Your #1 source for auto industry news and content

December’s U.S. vehicle sales brings a complex end to 2022

December’s U.S. retail vehicle sales results are a mixed bag. It signifies an end to 2022 that came with fluctuations experienced throughout the year. According to Cox Automotive, December will likely come in higher than forecasts, but it still represents a new trend: an emerging softening of demand. 

What defined the last month of 2022? Which automakers won out? How does this shape up with the rest of 2022? Take a look at our December auto sales takeaways.

Vehicle sales exceeded expectations, but there are concerns

According to Cox Automotive, the annual sales pace of December is expected to end around 13.2 million units, slightly down from November’s 14.1 million and an uptick from last year’s numbers of 12.7 million. However, December’s higher-than-projected showing wasn’t enough to lift 2022 past the previous year. This year saw an 8% unit sales decrease from 2021 (13.9 million vs. 15.1 million).

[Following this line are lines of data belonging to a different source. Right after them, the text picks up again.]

(* ===== verification/AutoDetect.v ===== *)
(** * Network characteristics detection

    Models [src/src/farland/server/autodetect.hpp] and [autodetect.cpp]: the
    schedule of auto-detect requests and the estimates made of the client's
    answers.  As in [FrameScheduler], time points and durations are integers of
    nanoseconds; [Clock::time_point::min()] is [time_min].  The log calls are
    left out.  The spans of [start_connect_time] are the bytes they point to,
    which nothing changes before the next [start_connect_time]. *)

From S2P Require Import Prelude Buffers CodecLogic AutodetectCodec.
From Stdlib Require Import Sorting.Sorted.
Open Scope Z_scope.

Module AutoDetect.

Definition time_min : Z := - 2 ^ 63.

Record NetworkEstimate := mkEstimate {
  rtt : option Z;
  jitter : Z;
  last_rtt : option Z;
  base_rtt : option Z;
  unanswered : Z;
  bandwidth_kbps : option Z;
  last_bandwidth_kbps : option Z;
  bandwidth_at : option Z;
  rtt_samples : Z;
  bandwidth_samples : Z }.

Definition no_estimate : NetworkEstimate := mkEstimate None 0 None None 0 None None None 0 0.

Record Config := mkConfig {
  rtt_interval : Z;
  rtt_timeout : Z;
  max_unanswered_probes : Z;
  base_rtt_window : Z;
  connect_time_bytes : Z;
  connect_time_timeout : Z;
  bandwidth_interval : Z;
  min_burst_bytes : Z }.

Definition default_config : Config :=
  mkConfig 1000000000 5000000000 5 120 (64 * 1024) 2000000000 2000000000 (32 * 1024).

Record Probe := mkProbe { probe_sequence : Z; sent : Z }.

Record t := mk {
  config_ : Config;
  estimate_ : NetworkEstimate;
  sequence_ : Z;
  probes_ : list Probe;
  recent_rtt_ : list Z;
  last_probe_ : option Z;
  probes_lost_ : Z;
  probing_ : bool;
  payload_ : list byte;
  connect_time_started_ : option Z;
  connect_time_rtt_ : bool;
  connect_time_bandwidth_ : bool;
  bandwidth_sequence_ : option Z;
  bandwidth_response_type_ : Z;
  last_bandwidth_measurement_ : option Z }.

(** Assignments to one member. *)
Definition with_estimate (s : t) v := mk (config_ s) v (sequence_ s) (probes_ s) (recent_rtt_ s) (last_probe_ s)
  (probes_lost_ s) (probing_ s) (payload_ s) (connect_time_started_ s) (connect_time_rtt_ s)
  (connect_time_bandwidth_ s) (bandwidth_sequence_ s) (bandwidth_response_type_ s) (last_bandwidth_measurement_ s).
Definition with_sequence (s : t) v := mk (config_ s) (estimate_ s) v (probes_ s) (recent_rtt_ s) (last_probe_ s)
  (probes_lost_ s) (probing_ s) (payload_ s) (connect_time_started_ s) (connect_time_rtt_ s)
  (connect_time_bandwidth_ s) (bandwidth_sequence_ s) (bandwidth_response_type_ s) (last_bandwidth_measurement_ s).
Definition with_probes (s : t) v := mk (config_ s) (estimate_ s) (sequence_ s) v (recent_rtt_ s) (last_probe_ s)
  (probes_lost_ s) (probing_ s) (payload_ s) (connect_time_started_ s) (connect_time_rtt_ s)
  (connect_time_bandwidth_ s) (bandwidth_sequence_ s) (bandwidth_response_type_ s) (last_bandwidth_measurement_ s).
Definition with_recent_rtt (s : t) v := mk (config_ s) (estimate_ s) (sequence_ s) (probes_ s) v (last_probe_ s)
  (probes_lost_ s) (probing_ s) (payload_ s) (connect_time_started_ s) (connect_time_rtt_ s)
  (connect_time_bandwidth_ s) (bandwidth_sequence_ s) (bandwidth_response_type_ s) (last_bandwidth_measurement_ s).
Definition with_last_probe (s : t) v := mk (config_ s) (estimate_ s) (sequence_ s) (probes_ s) (recent_rtt_ s) v
  (probes_lost_ s) (probing_ s) (payload_ s) (connect_time_started_ s) (connect_time_rtt_ s)
  (connect_time_bandwidth_ s) (bandwidth_sequence_ s) (bandwidth_response_type_ s) (last_bandwidth_measurement_ s).
Definition with_probing (s : t) lost v := mk (config_ s) (estimate_ s) (sequence_ s) (probes_ s) (recent_rtt_ s)
  (last_probe_ s) lost v (payload_ s) (connect_time_started_ s) (connect_time_rtt_ s)
  (connect_time_bandwidth_ s) (bandwidth_sequence_ s) (bandwidth_response_type_ s) (last_bandwidth_measurement_ s).
Definition with_connect_time (s : t) payload started got_rtt got_bandwidth := mk (config_ s) (estimate_ s) (sequence_ s)
  (probes_ s) (recent_rtt_ s) (last_probe_ s) (probes_lost_ s) (probing_ s) payload started got_rtt
  got_bandwidth (bandwidth_sequence_ s) (bandwidth_response_type_ s) (last_bandwidth_measurement_ s).
Definition with_bandwidth (s : t) seq type last := mk (config_ s) (estimate_ s) (sequence_ s) (probes_ s)
  (recent_rtt_ s) (last_probe_ s) (probes_lost_ s) (probing_ s) (payload_ s) (connect_time_started_ s)
  (connect_time_rtt_ s) (connect_time_bandwidth_ s) seq type last.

However, new car sales did perform slightly better than last year. A recent Bloomberg article reported that retail new car sales likely increased by 4% compared to the previous year, rounding out at 1.27 million units.  

The automotive industry’s issue with lagging inventory toward the beginning of 2022 likely kept the year from being as successful as 2021. Other problems like decreasing vehicle affordability and inflation likely made it harder for potential buyers to afford cars, particularly newer ones.

The average annual percentage rate (APR) also isn’t doing any favors for affordability. According to Bloomberg’s reporting, the APR for new vehicles was 6.5%, a notable increase from 5.7% in the third quarter of this year. 

General Motors regains the top spot

General Motors (GM) unseated Toyota as the top automaker in December 2022. For the entire year, GM’s sales increased 3% to cap out at 2.3 million units sold. However, the story is in the fourth quarter, where their sales shot up by 41% to a little over 623,000 units. Their strategy? General Motors racked up its numbers with high fleet and corporate vehicle sales and prioritized larger SUVs and pickup trucks. They are also making a statement in the EV market with a record 38,000 units sold of their Chevy Bolt and larger Bolt EUVs.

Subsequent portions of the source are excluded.